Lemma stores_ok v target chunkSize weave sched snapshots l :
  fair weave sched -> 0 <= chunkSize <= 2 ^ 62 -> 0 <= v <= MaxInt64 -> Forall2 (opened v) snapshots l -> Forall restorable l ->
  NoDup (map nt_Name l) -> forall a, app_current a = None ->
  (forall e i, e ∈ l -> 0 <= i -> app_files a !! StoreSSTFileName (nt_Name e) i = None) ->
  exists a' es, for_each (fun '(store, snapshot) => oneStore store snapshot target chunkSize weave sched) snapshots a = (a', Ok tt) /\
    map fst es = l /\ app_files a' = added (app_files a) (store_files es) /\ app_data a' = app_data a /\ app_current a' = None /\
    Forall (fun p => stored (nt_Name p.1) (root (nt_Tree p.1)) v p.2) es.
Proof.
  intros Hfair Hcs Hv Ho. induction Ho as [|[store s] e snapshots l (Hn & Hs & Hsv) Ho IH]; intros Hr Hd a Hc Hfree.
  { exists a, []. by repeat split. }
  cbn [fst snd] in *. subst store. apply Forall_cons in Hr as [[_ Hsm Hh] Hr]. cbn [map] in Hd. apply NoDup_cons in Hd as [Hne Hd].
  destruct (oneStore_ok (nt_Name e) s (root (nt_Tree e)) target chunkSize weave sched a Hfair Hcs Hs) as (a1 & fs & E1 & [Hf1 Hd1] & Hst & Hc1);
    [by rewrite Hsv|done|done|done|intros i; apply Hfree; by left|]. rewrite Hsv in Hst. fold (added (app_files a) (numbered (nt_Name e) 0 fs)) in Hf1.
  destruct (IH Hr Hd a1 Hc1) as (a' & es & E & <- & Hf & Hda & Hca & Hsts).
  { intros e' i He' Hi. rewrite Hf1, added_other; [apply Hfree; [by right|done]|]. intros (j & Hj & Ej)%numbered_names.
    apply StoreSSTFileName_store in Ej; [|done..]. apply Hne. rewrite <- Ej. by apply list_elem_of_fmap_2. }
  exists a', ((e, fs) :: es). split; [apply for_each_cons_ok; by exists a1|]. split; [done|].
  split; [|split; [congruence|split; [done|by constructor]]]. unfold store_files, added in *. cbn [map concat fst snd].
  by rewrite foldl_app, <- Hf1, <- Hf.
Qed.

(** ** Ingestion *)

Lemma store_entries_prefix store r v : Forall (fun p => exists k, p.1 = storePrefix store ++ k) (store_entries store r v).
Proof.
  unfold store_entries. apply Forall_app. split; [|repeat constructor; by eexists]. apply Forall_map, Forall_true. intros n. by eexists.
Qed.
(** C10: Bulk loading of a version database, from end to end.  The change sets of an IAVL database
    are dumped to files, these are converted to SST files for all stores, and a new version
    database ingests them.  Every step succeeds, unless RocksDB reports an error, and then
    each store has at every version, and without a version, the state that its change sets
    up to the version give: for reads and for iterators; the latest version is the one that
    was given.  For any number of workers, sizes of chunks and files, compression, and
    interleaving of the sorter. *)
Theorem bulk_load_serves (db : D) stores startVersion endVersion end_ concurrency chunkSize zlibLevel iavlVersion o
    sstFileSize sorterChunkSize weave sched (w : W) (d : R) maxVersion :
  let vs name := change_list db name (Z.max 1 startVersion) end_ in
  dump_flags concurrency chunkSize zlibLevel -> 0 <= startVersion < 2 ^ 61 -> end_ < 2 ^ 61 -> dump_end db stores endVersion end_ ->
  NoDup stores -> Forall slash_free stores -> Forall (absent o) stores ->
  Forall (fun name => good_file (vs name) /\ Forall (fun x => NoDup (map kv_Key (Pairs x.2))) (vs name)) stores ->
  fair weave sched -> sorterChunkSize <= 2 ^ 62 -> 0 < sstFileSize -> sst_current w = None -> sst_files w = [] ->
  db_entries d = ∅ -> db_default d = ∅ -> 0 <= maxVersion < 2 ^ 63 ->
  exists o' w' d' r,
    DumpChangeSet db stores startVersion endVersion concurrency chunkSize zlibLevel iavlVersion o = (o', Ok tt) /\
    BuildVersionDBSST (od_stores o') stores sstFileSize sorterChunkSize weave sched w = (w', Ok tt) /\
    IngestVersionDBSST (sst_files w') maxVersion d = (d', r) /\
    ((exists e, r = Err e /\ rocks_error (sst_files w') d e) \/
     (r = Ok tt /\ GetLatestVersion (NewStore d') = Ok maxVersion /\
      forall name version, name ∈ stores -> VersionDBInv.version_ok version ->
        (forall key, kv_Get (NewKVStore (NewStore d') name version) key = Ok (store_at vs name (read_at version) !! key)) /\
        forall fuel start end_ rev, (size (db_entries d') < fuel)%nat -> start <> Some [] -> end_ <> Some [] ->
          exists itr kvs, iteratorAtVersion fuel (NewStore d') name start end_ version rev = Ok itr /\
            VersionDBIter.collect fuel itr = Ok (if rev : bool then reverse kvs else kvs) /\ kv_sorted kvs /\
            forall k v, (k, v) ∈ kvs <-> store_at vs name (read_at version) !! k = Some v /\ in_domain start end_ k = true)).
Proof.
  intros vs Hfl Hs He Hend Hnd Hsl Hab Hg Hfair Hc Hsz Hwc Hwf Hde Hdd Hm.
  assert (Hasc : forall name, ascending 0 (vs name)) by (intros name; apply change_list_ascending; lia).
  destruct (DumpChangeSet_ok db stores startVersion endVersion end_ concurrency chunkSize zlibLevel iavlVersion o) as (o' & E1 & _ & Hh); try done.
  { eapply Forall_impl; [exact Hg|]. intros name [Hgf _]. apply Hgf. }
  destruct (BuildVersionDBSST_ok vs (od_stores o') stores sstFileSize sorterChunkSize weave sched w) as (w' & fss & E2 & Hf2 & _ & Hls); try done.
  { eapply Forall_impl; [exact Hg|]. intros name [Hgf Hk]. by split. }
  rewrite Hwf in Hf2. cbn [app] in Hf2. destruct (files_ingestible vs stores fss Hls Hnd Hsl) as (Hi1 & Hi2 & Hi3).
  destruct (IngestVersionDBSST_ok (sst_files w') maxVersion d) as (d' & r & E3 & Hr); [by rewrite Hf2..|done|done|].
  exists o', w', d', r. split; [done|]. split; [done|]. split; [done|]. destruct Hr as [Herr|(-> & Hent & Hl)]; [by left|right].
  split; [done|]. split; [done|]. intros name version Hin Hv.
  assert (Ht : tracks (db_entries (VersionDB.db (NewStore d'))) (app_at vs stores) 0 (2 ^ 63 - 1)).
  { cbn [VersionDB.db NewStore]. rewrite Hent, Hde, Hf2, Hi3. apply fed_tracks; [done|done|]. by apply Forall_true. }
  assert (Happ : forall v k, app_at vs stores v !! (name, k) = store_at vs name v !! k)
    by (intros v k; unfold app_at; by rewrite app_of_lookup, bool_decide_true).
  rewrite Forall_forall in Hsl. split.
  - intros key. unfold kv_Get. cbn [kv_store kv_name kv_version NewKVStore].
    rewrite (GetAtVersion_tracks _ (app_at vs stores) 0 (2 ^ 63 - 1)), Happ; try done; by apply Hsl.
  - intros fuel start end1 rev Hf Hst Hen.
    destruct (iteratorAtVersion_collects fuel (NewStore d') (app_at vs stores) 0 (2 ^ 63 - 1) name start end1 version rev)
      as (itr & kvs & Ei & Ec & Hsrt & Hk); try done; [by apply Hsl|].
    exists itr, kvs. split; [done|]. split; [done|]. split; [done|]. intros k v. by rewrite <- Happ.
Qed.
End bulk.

....................

-- Instructions for the task --
From the data above, reproduce word for word the lines running from the line with "exists a, []." to the line with "Theorem bulk_load_serves (db", ends included.

-- Output of the exercise --
  { exists a, []. by repeat split. }
  cbn [fst snd] in *. subst store. apply Forall_cons in Hr as [[_ Hsm Hh] Hr]. cbn [map] in Hd. apply NoDup_cons in Hd as [Hne Hd].
  destruct (oneStore_ok (nt_Name e) s (root (nt_Tree e)) target chunkSize weave sched a Hfair Hcs Hs) as (a1 & fs & E1 & [Hf1 Hd1] & Hst & Hc1);
    [by rewrite Hsv|done|done|done|intros i; apply Hfree; by left|]. rewrite Hsv in Hst. fold (added (app_files a) (numbered (nt_Name e) 0 fs)) in Hf1.
  destruct (IH Hr Hd a1 Hc1) as (a' & es & E & <- & Hf & Hda & Hca & Hsts).
  { intros e' i He' Hi. rewrite Hf1, added_other; [apply Hfree; [by right|done]|]. intros (j & Hj & Ej)%numbered_names.
    apply StoreSSTFileName_store in Ej; [|done..]. apply Hne. rewrite <- Ej. by apply list_elem_of_fmap_2. }
  exists a', ((e, fs) :: es). split; [apply for_each_cons_ok; by exists a1|]. split; [done|].
  split; [|split; [congruence|split; [done|by constructor]]]. unfold store_files, added in *. cbn [map concat fst snd].
  by rewrite foldl_app, <- Hf1, <- Hf.
Qed.

(** ** Ingestion *)

Lemma store_entries_prefix store r v : Forall (fun p => exists k, p.1 = storePrefix store ++ k) (store_entries store r v).
Proof.
  unfold store_entries. apply Forall_app. split; [|repeat constructor; by eexists]. apply Forall_map, Forall_true. intros n. by eexists.
Qed.
(** C10: Bulk loading of a version database, from end to end.  The change sets of an IAVL database
    are dumped to files, these are converted to SST files for all stores, and a new version
    database ingests them.  Every step succeeds, unless RocksDB reports an error, and then
    each store has at every version, and without a version, the state that its change sets
    up to the version give: for reads and for iterators; the latest version is the one that
    was given.  For any number of workers, sizes of chunks and files, compression, and
    interleaving of the sorter. *)
Theorem bulk_load_serves (db : D) stores startVersion endVersion end_ concurrency chunkSize zlibLevel iavlVersion o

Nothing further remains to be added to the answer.